Elaine had always been ‘of the soil’, whereas the rest of us spent our time hanging outside the ‘Happy Daze’ milk bar next door to the 7/11 mini-mart down from the new mall. When I say ‘the rest of us’, I mean the gang of us from the estate who caught the 7:25 to Greenfields High during the ‘70s. Elaine was part of this group, this gang. But she did not actually join in. Looking back, it is hard to say when we realised that she wasn’t with us. Just like it is hard to say she made a conscious decision to take a different path. Suddenly, there she was going down that path, while the rest of us were going down this path.

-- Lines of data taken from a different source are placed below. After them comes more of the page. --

(** * A shallow embedding of the graph store, the search-state pool and the
    A* engine of aoc-lib (graph.ts, pool.ts, astar.ts), with its integer
    arithmetic (math.ts) and its ring buffer (ring.ts).

    Objects that the program shares by reference (Node, Link and
    NodeSearchState instances) live in explicit object stores and are named
    by their index there; maps and sets hold these references, as the
    program's Map and Set objects do. *)

From Stdlib Require Import ZArith.
From stdpp Require Import base decidable option list gmap strings pretty.

Local Open Scope string_scope.
Local Open Scope Z_scope.

(** ** Node identifiers

    [NodeId extends string | number].  Numeric identifiers are modelled by
    integers; NaN, infinities and fractions are outside the embedding. *)

Inductive NodeId :=
  | NumId (n : Z)
  | StrId (s : string).

#[global] Instance NodeId_eq_dec : EqDecision NodeId.
Proof. solve_decision. Defined.

#[global] Instance NodeId_countable : Countable NodeId.
Proof.
  refine (inj_countable'
    (λ i, match i with NumId n => inl n | StrId s => inr s end)
    (λ x, match x with inl n => NumId n | inr s => StrId s end) _).
  by intros [].
Defined.

(** Template-literal conversion of an identifier to a string. *)
Definition idString (i : NodeId) : string :=
  match i with
  | NumId n => pretty n
  | StrId s => s
  end.

(** JavaScript truthiness of an identifier: [0] and the empty string are
    falsy. *)
Definition falsy (i : NodeId) : bool :=
  match i with
  | NumId n => bool_decide (n = 0)
  | StrId s => bool_decide (s = "")
  end.

(** References into the object stores. *)
Abbreviation nref := nat.
Abbreviation lref := nat.
Abbreviation sref := nat.

(** ** Insertion-ordered maps and sets (JavaScript [Map] and [Set]) *)

Module JsMap.
Section jsmap.
Context {K V : Type} `{EqDecision K}.

Fixpoint get (k : K) (m : list (K * V)) : option V :=
  match m with
  | [] => None
  | (k', v) :: m' => if decide (k = k') then Some v else get k m'
  end.

Definition has (k : K) (m : list (K * V)) : bool :=
  match get k m with Some _ => true | None => false end.

(** An existing key keeps its position, a new key goes last. *)
Fixpoint set (k : K) (v : V) (m : list (K * V)) : list (K * V) :=
  match m with
  | [] => [(k, v)]
  | (k', v') :: m' =>
      if decide (k = k') then (k, v) :: m' else (k', v') :: set k v m'
  end.

Fixpoint delete (k : K) (m : list (K * V)) : list (K * V) :=
  match m with
  | [] => []
  | (k', v') :: m' =>
      if decide (k = k') then delete k m' else (k', v') :: delete k m'
  end.

Definition size (m : list (K * V)) : nat := length m.
Definition keys (m : list (K * V)) : list K := m.*1.
Definition values (m : list (K * V)) : list V := m.*2.
End jsmap.
End JsMap.

Module JsSet.
Section jsset.
Context {A : Type} `{EqDecision A}.

Definition add (x : A) (s : list A) : list A :=
  if bool_decide (x ∈ s) then s else s ++ [x].

Definition delete (x : A) (s : list A) : list A :=
  filter (λ y, y ≠ x) s.
End jsset.
End JsSet.

(** ** Nodes and links *)

Module Link.
Record t (LinkData : Type) := mk {
  fromId : NodeId;
  toId : NodeId;
  data : option LinkData;
  id : string;
}.
Arguments mk {LinkData}.
Arguments fromId {LinkData}.
Arguments toId {LinkData}.
Arguments data {LinkData}.
Arguments id {LinkData}.

Definition makeId (fromId toId : string) : string :=
  fromId +:+ "👉" +:+ toId.

Definition otherId {LinkData} (l : t LinkData) (i : NodeId) : NodeId :=
  if decide (fromId l = i) then toId l else fromId l.

Definition setData {LinkData} (d : option LinkData) (l : t LinkData) :
    t LinkData :=
  mk (fromId l) (toId l) d (id l).
End Link.

Module Node.
Record t (NodeData : Type) := mk {
  id : NodeId;
  links : option (list lref);
  data : option NodeData;
}.
Arguments mk {NodeData}.
Arguments id {NodeData}.
Arguments links {NodeData}.
Arguments data {NodeData}.

Definition setData {NodeData} (d : option NodeData) (n : t NodeData) :
    t NodeData :=
  mk (id n) (links n) d.

Definition setLinks {NodeData} (ls : option (list lref)) (n : t NodeData) :
    t NodeData :=
  mk (id n) ls (data n).

(** [Node.addLink]: the set is created on first use. *)
Definition addLink {NodeData} (link : lref) (n : t NodeData) : t NodeData :=
  match links n with
  | Some s => setLinks (Some (JsSet.add link s)) n
  | None => setLinks (Some [link]) n
  end.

Something to do with tangents. Our yellow, brick road took us straight to the glittering Emerald City. No passing ‘Go’; no collecting $200. Elaine’s brick road was so overgrown with vines and ivy that it was difficult to disentangle one’s legs. Elaine would have found herself looking at her feet constantly to ensure that she did not fall. Sometimes though, to know where you’re heading, it is useful to watch where you are going. Maybe that is how it was for Elaine.
As we walked up the main drive and into the old auditorium for our High School reunion, I took to thinking about Elaine, and others, who did not live up to the promise that they showed during those high school years. I wondered who calibrated the concept of ‘promise’, and who was I to be doing the measuring. I scanned the ageing faces for features I recognised amidst the wrinkles and the grey, but found my eyes seeking refuge in the name tag pinned to their right breast pocket.
I slunk over to the buffet table, helping myself to lashings of potato salad and bread with real butter, when a firm tap on my shoulder spun me around quick time. I knew who it was instantly, even as my eyes sought reassurance from the tag.